Jiju Manikrao Ban, 45, a constable attached to the Chembur police station, was posted in south Mumbai on Indian Premier League duty. A colleague said, “He suddenly experienced chest pain around noon and was rushed to St George Hospital. He was critical and admitted to ICU but passed away after some time.”
Doctors said the government should conduct health screenings in a phase-wise manner. Representation pic
What police officers said
On the condition of anonymity, a senior police officer said, “It’s not like the government is doing nothing; 50 types of disease-free treatments are done at several private hospitals empanelled by the government. However, more focus must be given to the prevention of disease. Screening at regular intervals is a must for lung, heart, kidney and liver function apart from the routine CBC, X-rays and eye check-ups.”
An officer from the eastern suburb said, “Everyone has a stressful job. Those who join the police force are well aware of the kind of work and time they have to devote. We can’t run away from this. What we need, apart from physical health check-ups, is to look after mental health too. Stress management techniques must be taught. Once you master them, it won’t impact your body. After all, stress is also linked to heart attacks.”
Health experts speak
Dr Prashant Mishra, a cardiac surgeon at Sion Hospital, said, “Heart ailments are on the rise. Whether it is common people, businessmen, policemen or politicians, everyone is affected by this issue. Stress, improper diet, and inadequate sleep are the reasons behind cardiovascular diseases. Like doctors, policemen are also the protectors of the community. They should have a proper diet, get adequate sleep and have limited working hours. The government must ensure proper screening of policemen at regular intervals and there should also be a focus on their mental well-being.”

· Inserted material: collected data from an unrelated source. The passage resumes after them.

(** * AtmosHekateMonitor: the release-tracking core of [AtmosHekateMolnitor.py]

    A shallow embedding of the configuration store ([load_config],
    [save_config]), the release client ([fetch_latest_release]) and the
    [MainWindow] handlers that drive a check, together with the properties
    the specification states about them.

    Conventions of the embedding:
    - a Python value read from JSON is a [pyval]; a [dict] is a [gmap] keyed
      by strings (insertion order is not observable by the modelled code);
    - a Python [str] is a [string] whose characters stand for code points
      below 256;
    - a call that may raise returns a [res]; an exception that leaves a Qt
      slot ends the program, so a handler that raises has no successor state;
    - the wire formats (the text of the configuration file, the payload of an
      HTTP response) are only ever handed to the [json] codec, which is an
      interface ([PyLib]) of the embedding. *)

From Stdlib Require Import ZArith String Ascii List.
From Stdlib Require Import Floats.SpecFloat.
From stdpp Require Import base option gmap strings list fin_maps.

#[local] Set Warnings "-register-all".
#[local] Open Scope string_scope.

(** ** Python values and exceptions *)

Inductive pyval : Type :=
  | PNone
  | PBool (b : bool)
  | PInt (n : Z)
  | PFloat (f : spec_float)        (* a binary64 number *)
  | PStr (s : string)
  | PList (l : list pyval)
  | PDict (d : gmap string pyval).

(** The exception classes the modelled code can meet.  [HTTPError] is a
    subclass of [URLError]; every class here is a subclass of [Exception]. *)
Inductive exc_class : Type :=
  | URLError
  | HTTPError
  | TimeoutError
  | ConnectionResetError
  | OSError
  | UnicodeDecodeError
  | JSONDecodeError
  | AttributeError
  | TypeError
  | KeyError
  | RuntimeError.

(** An exception object: its class and the text [str(e)] gives. *)
Record pyexc : Type := PyExc { exc_cls : exc_class; exc_str : string }.

Inductive res (A : Type) : Type :=
  | Ok (a : A)
  | Raise (e : pyexc).
Arguments Ok {A} a.
Arguments Raise {A} e.

#[global] Instance res_ret : MRet res := fun A a => Ok a.
#[global] Instance res_bind : MBind res := fun A B f m =>
  match m with
  | Ok a => f a
  | Raise e => Raise e
  end.
(** * ExperimentalDataReader: the DataReader class, embedded in Rocq

    The reader owns one table, [self.data].  A pandas DataFrame is modelled
    as the list of its rows, each row a record of the thirteen columns the
    constructor declares; the row labels are the positions 0..n-1 (the
    RangeIndex every table built by this class carries).  Numeric cells are
    IEEE binary64 numbers (Rocq's primitive floats), a missing numeric cell
    is NaN exactly as in pandas, a missing timestamp (NaT) or missing text
    is [None].  A method is a function from the reader to an outcome
    (normal return or a raised exception) and the reader after the call.
    What a method reads from a file is an argument of its model: the outcome
    of the read, a value or the exception the read raised.  Saving and
    loading run against a file system that maps a path to the fields of a
    text file or to the datasets of an HDF5 store. *)

From Stdlib Require Import List ZArith Lia Bool String Ascii.
From Stdlib Require Import Permutation Sorted.
From Stdlib Require Import Floats.
Import ListNotations.

Local Open Scope Z_scope.

(* Decimal literals denote the nearest binary64 number, as in Python. *)
Set Warnings "-inexact-float".

(** ** Exceptions and the method monad *)

Inductive exn : Type :=
| ValueError (msg : string)
| OtherException (name msg : string). (* any other exception class *)

Inductive outcome (A : Type) : Type :=
| Return (a : A)
| Raise (e : exn).

Arguments Return {A} a.
Arguments Raise {A} e.

Definition obind {A B : Type} (m : outcome A) (k : A -> outcome B) : outcome B :=
  match m with
  | Return a => k a
  | Raise e => Raise e
  end.

Declare Scope py_scope.
Delimit Scope py_scope with py.
Notation "x <- m ;; k" := (obind m (fun x => k))
  (at level 100, m at next level, right associativity) : py_scope.

Fixpoint mapM {A B : Type} (f : A -> outcome B) (l : list A) : outcome (list B) :=
  match l with
  | [] => Return []
  | a :: l' =>
      (b <- f a ;;
       bs <- mapM f l' ;;
       Return (b :: bs))%py
  end.

(** ** Values handed to the setters

    The setters document their argument as a float whose default is the
    object [np.nan].  Python's [x in list] compares by identity first and
    by [==] second, so the one NaN that a list containing [np.nan] accepts
    is [np.nan] itself; any other float object, NaN or not, goes through
    [==]. *)

Inductive pyfloat : Type :=
| np_nan
| pyval (f : float).

Definition float_of (x : pyfloat) : float :=
  match x with
  | np_nan => nan
  | pyval f => f
  end.

Definition py_is (x y : pyfloat) : bool :=
  match x, y with
  | np_nan, np_nan => true
  | _, _ => false
  end.

Definition py_eq (x y : pyfloat) : bool :=
  PrimFloat.eqb (float_of x) (float_of y).
(** * Knowledge-base API and calculator tool: a shallow embedding

    The development follows [src/kb_api.py] (upload, query, delete and
    statistics over per-collection vector indexes kept under one base
    directory) and [src/tools/calculator/main.py] (an arithmetic
    evaluator over Python's [ast]).

    Conventions.
    - A Python [str] is the list of its code points ([list N]).
    - A Python [float] that carries a distance or a score is an exact
      rational ([Q]); rounding is not modelled.
    - Handlers run in a small state-and-exception monad over the file
      system; what the environment decides (the name of the scratch
      file, an I/O fault) is an explicit argument of the handler. *)

From Equations Require Import Equations.
From Stdlib Require Import ZArith QArith Qminmax String Ascii.
From stdpp Require Import gmap list strings.

Local Open Scope Z_scope.

(** ** Python strings *)

Abbreviation str := (list N).

(** An ASCII literal as a Python string. *)
Definition py (s : string) : str :=
  map N_of_ascii (list_ascii_of_string s).

Module PyStr.

(** [s.replace(c, '')] for a one-character [c]: every occurrence goes. *)
Definition replace_empty (c : N) (s : str) : str :=
  filter (λ x, x ≠ c) s.

Definition is_ascii_upper (c : N) : bool := ((65 <=? c) && (c <=? 90))%N.
Definition is_ascii_lower (c : N) : bool := ((97 <=? c) && (c <=? 122))%N.
Definition is_ascii_digit (c : N) : bool := ((48 <=? c) && (c <=? 57))%N.

Definition is_ascii_alnum (c : N) : bool :=
  is_ascii_upper c || is_ascii_lower c || is_ascii_digit c.

(** Index of the last occurrence of [c] in [s], as [str.rfind] gives it
    ([-1] when there is none). *)
Fixpoint rfind_from (c : N) (s : str) (i : Z) (last : Z) : Z :=
  match s with
  | [] => last
  | x :: s' => rfind_from c s' (i + 1) (if N.eqb x c then i else last)
  end.

Definition rfind (c : N) (s : str) : Z := rfind_from c s 0 (-1).

(** [s[i:]] and [s[:i]] for [0 <= i]. *)
Definition slice_from (s : str) (i : Z) : str := drop (Z.to_nat i) s.
Definition slice_to (s : str) (i : Z) : str := take (Z.to_nat i) s.

End PyStr.

(** ** [os.path] on POSIX *)

Module OsPath.
Import PyStr.

Definition sep : N := 47.     (* "/" *)
Definition extsep : N := 46.  (* "." *)

(** The loop of [genericpath._splitext]: skip the leading dots of the
    base name; an extension needs a character that is not a dot before
    the last dot. [n] bounds the walk from [filenameIndex] to
    [dotIndex]. *)
Fixpoint has_stem (p : str) (filenameIndex : Z) (n : nat) : bool :=
  match n with
  | O => false
  | S n' =>
      match p !! Z.to_nat filenameIndex with
      | Some x => if N.eqb x extsep
                  then has_stem p (filenameIndex + 1) n'
                  else true
      | None => true
      end
  end.

Definition splitext (p : str) : str * str :=
  let sepIndex := rfind sep p in
  let dotIndex := rfind extsep p in
  if (sepIndex <? dotIndex) &&
     has_stem p (sepIndex + 1) (Z.to_nat (dotIndex - (sepIndex + 1)))
  then (slice_to p dotIndex, slice_from p dotIndex)
  else (p, []).

(** [os.path.join(a, b)]. *)
Definition join (a b : str) : str :=
  match b with
  | x :: _ => if N.eqb x sep then b
              else match last a with
                   | None => b
                   | Some y => if N.eqb y sep then a ++ b else a ++ sep :: b
                   end
  | [] => match last a with
          | None => b
          | Some y => if N.eqb y sep then a else a ++ [sep]
          end
  end.

End OsPath.

(** ** Exceptions and the handler monad *)

(** The [detail] of an [HTTPException]; the three handlers that wrap a
    caught exception keep it as the cause. *)
Inductive detail :=
| UnsupportedFileType (file_ext : str)
| BadCollectionName
| NoTextExtracted
| CollectionNotFound (name : str)
| ErrorProcessingDocument (cause : exn)
| ErrorQueryingCollection (cause : exn)
| ErrorDeletingCollection (cause : exn)
| ErrorGettingStats (cause : exn)
with exn :=
| HTTPException (status_code : Z) (d : detail)
| ValueError (msg : str)
| UnboundLocalError (name : string)
| OSError
| LoaderError
| IndexError.

(** Every exception above derives from [Exception], so a clause
    [except Exception] catches each of them, [HTTPException] included. *)

Inductive outcome (A : Type) :=
| Ret (a : A)
| Raise (e : exn).
Arguments Ret {A} a.
Arguments Raise {A} e.

Definition M (S A : Type) : Type := S -> outcome A * S.

Definition ret {S A} (a : A) : M S A := λ s, (Ret a, s).

Definition raise {S A} (e : exn) : M S A := λ s, (Raise e, s).

Definition bind {S A B} (m : M S A) (k : A -> M S B) : M S B :=
  λ s, match m s with
       | (Ret a, s') => k a s'
       | (Raise e, s') => (Raise e, s')
       end.

Definition gets {S A} (f : S -> A) : M S A := λ s, (Ret (f s), s).

Definition modify {S} (f : S -> S) : M S unit := λ s, (Ret tt, f s).

(** [try: m  except Exception as e: h e] *)
Definition try_except {S A} (m : M S A) (h : exn -> M S A) : M S A :=
  λ s, match m s with
       | (Ret a, s') => (Ret a, s')
       | (Raise e, s') => h e s'
       end.

(** [try: m  finally: f].  The [finally] suite runs on both exits; when
    it raises, its exception replaces the pending result. *)
Definition try_finally {S A} (m : M S A) (f : M S unit) : M S A :=
  λ s, let (r, s') := m s in
       match f s' with
       | (Ret _, s'') => (r, s'')
       | (Raise e, s'') => (Raise e, s'')
       end.

Notation "x <- m ;; k" := (bind m (λ x, k))
  (at level 100, m at next level, right associativity).
Notation "m ;;; k" := (bind m (λ _, k))
  (at level 100, right associativity).

(** ** Documents, the file system and the trace of storage accesses *)

Record Document := {
  page_content : str;
  metadata : gmap str str
}.

(** What a path holds: a regular file, or the persist directory of a
    vector index.  A directory is represented by the records the index
    keeps in it, oldest first. *)
Inductive node :=
| File (content : list Byte.byte)
| Dir (index : list Document).

Inductive event :=
| EvExists (p : str)
| EvCreateFile (p : str)
| EvWriteFile (p : str)
| EvReadFile (p : str)
| EvUnlink (p : str)
| EvRmtree (p : str)
| EvOpenIndex (p : str)
| EvAddDocuments (p : str) (n : nat)
| EvSearch (p : str).

Record world := {
  fs : gmap str node;
  trace : list event
}.

Definition log (e : event) : M world unit :=
  modify (λ w, {| fs := fs w; trace := trace w ++ [e] |}).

Dr Anil Sharma, professor and head of the cardiology department at Bombay Hospital, said, “Irregular working schedules, lack of adequate sleep, accommodation problems and work stress are the major reasons behind such incidents. So far, policemen who are 50 years old come to me to check their fitness. However cardiac diseases are now affecting younger people. Around 40 per cent of heart attacks and sudden cardiac arrests are seen among the younger population. The time has come for the government to screen those above 50 years once a year, 35 to 49 once in two years, and 25 to 34 years once in three years. This will help to keep a tab on health. Prevention and early diagnosis will bring down such incidents It is important for policemen to avoid unhealthy foods and eat meals at regular intervals. They must have uninterrupted sleep for at least seven hours.”
A senior police officer said, “Currently, those who complete 50 years have to undergo a mandatory fitness test. But now, the younger population is also getting heart attacks so the government should start yearly screenings of all policemen. At one go, it is not possible so they must carry them out on the basis of age groups.” mid-day called up Mumbai Commissioner of Police Vivek Phansalkar and texted him for his comment but didn’t get a response.